(** * Mesh-topology planner and zdb allocator of zos: model and properties

  A shallow embedding of [modules/network/net_resource.go] (peer and route
  planning, WireGuard apply step) and of [Allocate2] in
  [pkg/storage/zdb.go], with the properties of the design document stated
  over it. *)

From Stdlib Require Import List String Ascii ZArith Lia Bool DecimalString.
Import ListNotations.
Local Open Scope string_scope.
Local Open Scope Z_scope.

(** ** Go values shared by both packages *)

(** Go's [error] values, as far as the code tells them apart: a plain message
  ([fmt.Errorf]), the two classes recognised by [os.IsNotExist] and
  [os.IsExist], and a cause wrapped with a message ([errors.Wrapf]). *)
Inductive error : Type :=
| errorString (msg : string)
| ErrNotExist
| ErrExist
| withMessage (cause : error) (msg : string).

(** A Go result [(v, err)]: [Err e] when [err != nil], else the value. *)
Inductive Result (A : Type) : Type :=
| Ok (v : A)
| Err (e : error).
Arguments Ok {A} v.
Arguments Err {A} e.

(** [os.IsNotExist]; a wrapped error is not unwrapped. *)
Definition os_IsNotExist (e : error) : bool :=
  match e with ErrNotExist => true | _ => false end.

(** The verb [%d] of [fmt.Sprintf] on an integer. *)
Definition itoa (z : Z) : string := NilZero.string_of_int (Z.to_int z).

(** ** Package net (Go standard library) *)
Module net.

(** [type IP []byte], [type IPMask []byte]; the nil slice is [[]]. *)
Definition IP := list Z.
Definition IPMask := list Z.

(** [type IPNet struct { IP IP; Mask IPMask }] *)
Record IPNet : Type := mkIPNet { ipnet_IP : IP; ipnet_Mask : IPMask }.

Definition IPv4len : nat := 4.
Definition IPv6len : nat := 16.

Definition v4InV6Prefix : list Z := [0; 0; 0; 0; 0; 0; 0; 0; 0; 0; 255; 255].

(** [func IPv4(a, b, c, d byte) IP]: the 16-byte form. *)
Definition IPv4 (a b c d : Z) : IP := (v4InV6Prefix ++ [a; b; c; d])%list.

(** [func (ip IP) To16() IP]; [None] is the nil result. *)
Definition To16 (ip : IP) : option IP :=
  if Nat.eqb (List.length ip) IPv4len then
    Some (IPv4 (nth 0 ip 0) (nth 1 ip 0) (nth 2 ip 0) (nth 3 ip 0))
  else if Nat.eqb (List.length ip) IPv6len then Some ip
  else None.

(** The loop of [CIDRMask]: [l] bytes left to fill, [n] one-bits left. *)
Fixpoint maskBytes (l : nat) (n : Z) : IPMask :=
  match l with
  | O => []
  | S l' =>
      if 8 <=? n then 255 :: maskBytes l' (n - 8)
      else Z.lxor 255 (Z.shiftr 255 n) :: maskBytes l' 0
  end.

(** [func CIDRMask(ones, bits int) IPMask] *)
Definition CIDRMask (ones bits : Z) : IPMask :=
  if negb (bits =? 8 * Z.of_nat IPv4len) && negb (bits =? 8 * Z.of_nat IPv6len) then []
  else if (ones <? 0) || (bits <? ones) then []
  else maskBytes (Z.to_nat (bits / 8)) ones.

(** The text conversions of the package: [IP.String], [IPNet.String] and
  [ParseIP].  The planner only compares and forwards their results, so
  they are kept as an interface. *)
Class Text : Type := {
    IP_String : IP -> string;
    IPNet_String : IPNet -> string;
    ParseIP : string -> IP
  }.
Lemma assignment_lengths (lengthsTable : multimap) :
  lengthsTable <> [] ->
  Sorted key_le lengthsTable ->
  Forall (fun p => fst p < SIZE_MAX1) lengthsTable ->
  exists table,
    detail.createEncodingTable lengthsTable = Returns table /\
    (forall c, In c (map snd lengthsTable) -> map_find c table <> None) /\
    (forall c w, In (c, w) table -> In (N.of_nat (length w), c) lengthsTable).
Proof.
  intros Hne Hs Hb. destruct lengthsTable as [|[len0 sym0] rest]; [congruence|].
  inversion Hb as [|? ? Hlen0 Hb']; subst.
  cbn [detail.createEncodingTable fst snd].
  eexists. split; [reflexivity|]. split.
  - intros c Hc. apply assignCodes_defined. destruct Hc as [E|Hin]; [|now left].
    right. cbn [snd] in E. subst c. rewrite map_find_set_same. discriminate.
  - intros c w Hin. apply assignCodes_In in Hin. destruct Hin as [Hin|[E|[]]].
    + right.
      rewrite <- (codeList_lengths rest len0 (repeat "0"%char (N.to_nat len0)) sym0 Hs Hb')
        by (rewrite repeat_length; apply N2Nat.id).
      apply in_map_iff. now exists (c, w).
    + left. injection E as <- <-. rewrite repeat_length, N2Nat.id. reflexivity.
Qed.



(** ** createEncodingTable (from a text) *)

Lemma codeword_depths (text : cstring) :
  text <> [] ->
  exists root table,
    detail.createHuffmanTree (detail.createFrequencyTable text) = Returns root /\
    createEncodingTable text = Returns table /\
    (forall c w, map_find c table = Some w ->
                 In (N.of_nat (length w), c) (leaf_depths 0 root)).
Proof.
  intros Hne. unfold createEncodingTable.
  destruct (createHuffmanTree_shape text Hne) as (root & Hroot & Hfull & Hsyms & Hheight).
  exists root. rewrite Hroot. cbn [bind]. unfold detail.createCodesLengthTable.
  destruct (levelLoop_spec [root] 0 []) as (lengths & Hloop & Hperm & Hsorted).
  { constructor; [|constructor]. unfold SIZE_MAX1. simpl (2 ^ 64). lia. }
  rewrite Hloop. cbn [bind].
  cbn [flat_map app] in Hperm. rewrite app_nil_r in Hperm.
  destruct (assignment_lengths lengths) as (table & Htable & _ & Hlen).
  - intros ->. apply Permutation_nil in Hperm.
    destruct text as [|c text]; [congruence|].
    assert (Hc : In c (leaf_symbols root)) by (apply Hsyms; now left).
    rewrite <- (leaf_depths_symbols root Hfull 0), Hperm in Hc. contradiction.
  - apply Hsorted. constructor.
  - apply (Permutation_Forall (Permutation_sym Hperm)).
    eapply Forall_impl; [|exact (leaf_depths_bound root Hfull 0)].
    intros p Hp. cbn beta in Hp. unfold SIZE_MAX1. simpl (2 ^ 64). lia.
  - exists table. split; [reflexivity|]. split; [exact Htable|].
    intros c w Hw. apply map_find_In in Hw.
    apply (Permutation_in _ Hperm). now apply Hlen.
Qed.


(** X15. In the table [createEncodingTable] returns for a non-empty text the
    length of the codeword of a symbol is the depth of the leaf of that
    symbol in the tree [createHuffmanTree] builds from the frequency table
    of the text. *)
Theorem codeword_length_is_leaf_depth (text : cstring) :
  text <> [] ->
  exists root table,
    detail.createHuffmanTree (detail.createFrequencyTable text) = Returns root /\
    createEncodingTable text = Returns table /\
    (forall c w, map_find c table = Some w ->
                 In (N.of_nat (length w), c) (leaf_depths 0 root)).
Proof. exact (codeword_depths text). Qed.

Lemma codeword_length_is_leaf_depth_witness :
  exists root table,
    detail.createHuffmanTree (detail.createFrequencyTable (str "aabbbcc")) = Returns root /\
    createEncodingTable (str "aabbbcc") = Returns table /\
    (forall c w, map_find c table = Some w ->
                 In (N.of_nat (length w), c) (leaf_depths 0 root)).
Proof.
  apply (codeword_length_is_leaf_depth (str "aabbbcc")). discriminate.
Defined.

(** X16. The table [createEncodingTable] returns for a non-empty text has a
    codeword for the symbols of the text and for no other character; every
    codeword is a string of '0' and '1'; and when the text has two distinct
    symbols no codeword is empty. *)
Theorem createEncodingTable_codewords (text : cstring) :
  text <> [] ->
  exists table,
    createEncodingTable text = Returns table /\
    (forall c, In c (map fst table) <-> In c text) /\
    (forall c w, In (c, w) table -> binary w) /\
    ((exists a b, In a text /\ In b text /\ a <> b) ->
     forall c w, In (c, w) table -> w <> []).
Proof.
  intros Hne.
  destruct (createEncodingTable_structure text Hne)
    as (table & Htable & Hdef & Hentries & Hdiv).
  exists table. split; [exact Htable|]. split; [|split].
  - intros c. split.
    + intros Hc. apply in_map_iff in Hc. destruct Hc as ([k w] & <- & Hin).
      now apply (Hentries k w).
    + intros Hc. destruct (map_find c table) as [w|] eqn:E; [|now apply Hdef in Hc].
      apply map_find_In in E. apply in_map_iff. now exists (c, w).
  - intros c w Hin. now apply (Hentries c w).
  - intros (a & b & Ha & Hb & Hab) k w Hk.
    assert (Hother : exists k' w', In (k', w') table /\ k' <> k).
    { destruct (ascii_dec k a) as [->|Hka].
      - destruct (map_find b table) as [wb|] eqn:E; [|now apply Hdef in Hb].
        exists b, wb. split; [now apply map_find_In|congruence].
      - destruct (map_find a table) as [wa|] eqn:E; [|now apply Hdef in Ha].
        exists a, wa. split; [now apply map_find_In|congruence]. }
    destruct Hother as (k' & w' & Hk' & Hkk').
    destruct (Hdiv k k' w w' Hk Hk') as [E|[Hd|Hd]]; [congruence| |];
      apply diverge_nonempty in Hd; tauto.
Qed.

Lemma createEncodingTable_codewords_witness :
  exists table,
    createEncodingTable (str "aabbbcc") = Returns table /\
    (forall c, In c (map fst table) <-> In c (str "aabbbcc")) /\
    (forall c w, In (c, w) table -> binary w) /\
    ((exists a b, In a (str "aabbbcc") /\ In b (str "aabbbcc") /\ a <> b) ->
     forall c w, In (c, w) table -> w <> []).
Proof.
  apply (createEncodingTable_codewords (str "aabbbcc")). discriminate.
Defined.

(** ** Optimality of the tree *)

Section Exchange.

Lemma cost_perm (A A' : assignment) : Permutation A A' -> cost A = cost A'.
Proof. induction 1; simpl; lia. Qed.

Lemma cost_app (A A' : assignment) : cost (A ++ A') = cost A + cost A'.
Proof. induction A as [|p A IH]; simpl; lia. Qed.

Lemma ksum_perm (D : N) (ds ds' : list N) : Permutation ds ds' -> ksum D ds = ksum D ds'.
Proof. induction 1; simpl; lia. Qed.

Lemma ksum_app (D : N) (ds ds' : list N) : ksum D (ds ++ ds') = ksum D ds + ksum D ds'.
Proof. induction ds as [|d ds IH]; simpl; lia. Qed.

Lemma kraft_le_perm (ds ds' : list N) : Permutation ds ds' -> kraft_le ds -> kraft_le ds'.
Proof.
  intros Hp (D & Hb & Hk). exists D. split.
  - exact (Permutation_Forall Hp Hb).
  - now rewrite <- (ksum_perm D _ _ Hp).
Qed.

Lemma ksum_scale (D E : N) (ds : list N) :
  E <= D -> Forall (fun d => d <= E) ds -> ksum D ds = 2 ^ (D - E) * ksum E ds.
Proof.
  intros HE. induction 1 as [|d ds Hd Hds IH]; simpl; [lia|].
  rewrite IH. replace (D - d) with ((D - E) + (E - d)) by lia.
  rewrite N.pow_add_r. lia.
Qed.

(** The lightest element can take the greatest depth at no cost: its depth
    is exchanged with greater depths further down the list. *)
Lemma deepen (B : assignment) :
  forall w d,
    Forall (fun p => w <= fst p) B ->
    exists d' B',
      map fst B' = map fst B /\
      Permutation (d' :: map snd B') (d :: map snd B) /\
      Forall (fun p => snd p <= d') B' /\
      cost ((w, d') :: B') <= cost ((w, d) :: B).
Proof.
  induction B as [|[x dx] B IH]; intros w d Hw.
  - exists d, []. repeat split; auto. simpl. lia.
  - inversion Hw as [|? ? Hx Hw']; subst. cbn [fst] in Hx.
    destruct (IH w d Hw') as (d1 & B1 & Hfst & Hperm & Hmax & Hcost).
    destruct (N.le_gt_cases dx d1) as [Hle|Hgt].
    + exists d1, ((x, dx) :: B1). repeat split.
      * simpl. now rewrite Hfst.
      * simpl. rewrite perm_swap, Hperm. apply perm_swap.
      * constructor; [exact Hle|exact Hmax].
      * simpl in *. lia.
    + exists dx, ((x, d1) :: B1). repeat split.
      * simpl. now rewrite Hfst.
      * simpl. rewrite Hperm. apply perm_swap.
      * constructor; [simpl; lia|].
        eapply Forall_impl; [|exact Hmax]. simpl. intros; lia.
      * simpl in *. nia.
Qed.

(** Two elements at the two greatest depths can be merged into one of their
    summed weight, one level up, within Kraft's inequality. *)
Lemma merge_deepest (a b da db : N) (A : assignment) :
  db <= da ->
  Forall (fun p => snd p <= db) A ->
  kraft_le (da :: db :: map snd A) ->
  1 <= db /\ kraft_le ((db - 1) :: map snd A) /\
  cost ((a + b, db - 1) :: A) + a + b <= cost ((a, da) :: (b, db) :: A).
Proof.
  intros Hdb Hmax (D & Hb & Hk).
  inversion Hb as [|? ? HdaD Hb']; subst. inversion Hb' as [|? ? HdbD Hb'']; subst.
  cbn [ksum fold_right] in Hk. fold (ksum D (map snd A)) in Hk.
  assert (Hdepths : Forall (fun d => d <= db) (map snd A)).
  { apply Forall_forall. intros d Hd. apply in_map_iff in Hd.
    destruct Hd as (p & <- & Hp). rewrite Forall_forall in Hmax. now apply Hmax. }
  rewrite (ksum_scale D db (map snd A) HdbD Hdepths) in Hk.
  set (M := 2 ^ (D - db)) in *. set (k := ksum db (map snd A)) in *.
  assert (HM : 0 < M) by (apply N.neq_0_lt_0, N.pow_nonzero; lia).
  assert (HP : 0 < 2 ^ (D - da)) by (apply N.neq_0_lt_0, N.pow_nonzero; lia).
  assert (HD : 2 ^ D = M * 2 ^ db).
  { unfold M. rewrite <- N.pow_add_r. f_equal. lia. }
  assert (Hroom : 1 + k < 2 ^ db).
  { apply (N.mul_lt_mono_pos_l M); [exact HM|]. lia. }
  assert (H1 : 1 <= db).
  { destruct (N.eq_dec db 0) as [E|E]; [|lia]. rewrite E in Hroom.
    change (2 ^ 0) with 1 in Hroom. lia. }
  split; [exact H1|]. split.
  - exists D. split.
    + constructor; [lia|exact Hb''].
    + cbn [ksum fold_right]. fold (ksum D (map snd A)).
      rewrite (ksum_scale D db (map snd A) HdbD Hdepths). fold M. fold k.
      replace (D - (db - 1)) with (N.succ (D - db)) by lia.
      rewrite N.pow_succ_r', HD. fold M.
      assert (M * (2 + k) <= M * 2 ^ db) by (apply N.mul_le_mono_l; lia). lia.
  - cbn [cost fold_right fst snd]. fold (cost A). nia.
Qed.

(** The exchange step of Huffman's argument on code lengths: lengths for
    weights whose two lightest are [a] and [b] give lengths for the weights
    with [a] and [b] replaced by [a + b], cheaper by [a + b]. *)
Lemma exchange (a b : N) (R : list N) (A : assignment) :
  a <= b -> Forall (fun x => b <= x) R ->
  Permutation (map fst A) (a :: b :: R) ->
  kraft_le (map snd A) ->
  exists A',
    map fst A' = (a + b) :: R /\
    kraft_le (map snd A') /\
    cost A' + a + b <= cost A.
Proof.
  intros Hab HbR Hperm Hkraft.
  apply Permutation_sym, Permutation_map_inv in Hperm.
  destruct Hperm as (A0 & Hfst & HA).
  destruct A0 as [|[a0 da] [|[b0 db] AR]]; try discriminate.
  injection Hfst as <- <- HR.
  rewrite (cost_perm _ _ HA).
  apply (kraft_le_perm _ _ (Permutation_map snd HA)) in Hkraft.
  cbn [map snd] in Hkraft.
  destruct (deepen ((b, db) :: AR) a da) as (da' & B1 & Hf1 & Hp1 & Hm1 & Hc1).
  { constructor; [exact Hab|]. apply Forall_forall. intros p Hp.
    rewrite Forall_forall in HbR. assert (In (fst p) R) by (rewrite HR; now apply in_map).
    specialize (HbR _ H). lia. }
  destruct B1 as [|[b1 db1] AR1]; [discriminate|].
  cbn [map fst] in Hf1. injection Hf1 as -> Hf1.
  destruct (deepen AR1 b db1) as (db' & AR2 & Hf2 & Hp2 & Hm2 & Hc2).
  { apply Forall_forall. intros p Hp. rewrite Forall_forall in HbR.
    apply HbR. rewrite HR, <- Hf1. now apply in_map. }
  assert (Hdb' : db' <= da').
  { assert (Hin : In db' (db1 :: map snd AR1))
      by (apply (Permutation_in _ Hp2); now left).
    inversion Hm1 as [|? ? H1 H2]; subst. destruct Hin as [<-|Hin]; [exact H1|].
    apply in_map_iff in Hin. destruct Hin as (p & <- & Hp).
    rewrite Forall_forall in H2. now apply H2. }
  destruct (merge_deepest a b da' db' AR2 Hdb' Hm2) as (H1 & Hk & Hc3).
  { apply (kraft_le_perm (da :: db :: map snd AR)); [|exact Hkraft].
    cbn [map snd] in Hp1. rewrite <- Hp1. constructor. now symmetry. }
  exists ((a + b, db' - 1) :: AR2). split; [|split].
  - cbn [map fst]. now rewrite Hf2, Hf1, HR.
  - exact Hk.
  - cbn [cost fold_right fst snd] in *. fold (cost AR) (cost AR1) (cost AR2) in *. lia.
Qed.

End Exchange.

Section Optimality.

Import detail.

Lemma additive_full (t : Node) : additive t -> full t.
Proof. induction 1; now constructor. Qed.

### Your goal
Output exactly the lines of the material above from the one containing "destruct (createHuffmanTree_shape text" up to and including the one containing "intros c w Hw. apply map_find_In in Hw.".

### Answer for the task
  destruct (createHuffmanTree_shape text Hne) as (root & Hroot & Hfull & Hsyms & Hheight).
  exists root. rewrite Hroot. cbn [bind]. unfold detail.createCodesLengthTable.
  destruct (levelLoop_spec [root] 0 []) as (lengths & Hloop & Hperm & Hsorted).
  { constructor; [|constructor]. unfold SIZE_MAX1. simpl (2 ^ 64). lia. }
  rewrite Hloop. cbn [bind].
  cbn [flat_map app] in Hperm. rewrite app_nil_r in Hperm.
  destruct (assignment_lengths lengths) as (table & Htable & _ & Hlen).
  - intros ->. apply Permutation_nil in Hperm.
    destruct text as [|c text]; [congruence|].
    assert (Hc : In c (leaf_symbols root)) by (apply Hsyms; now left).
    rewrite <- (leaf_depths_symbols root Hfull 0), Hperm in Hc. contradiction.
  - apply Hsorted. constructor.
  - apply (Permutation_Forall (Permutation_sym Hperm)).
    eapply Forall_impl; [|exact (leaf_depths_bound root Hfull 0)].
    intros p Hp. cbn beta in Hp. unfold SIZE_MAX1. simpl (2 ^ 64). lia.
  - exists table. split; [reflexivity|]. split; [exact Htable|].
    intros c w Hw. apply map_find_In in Hw.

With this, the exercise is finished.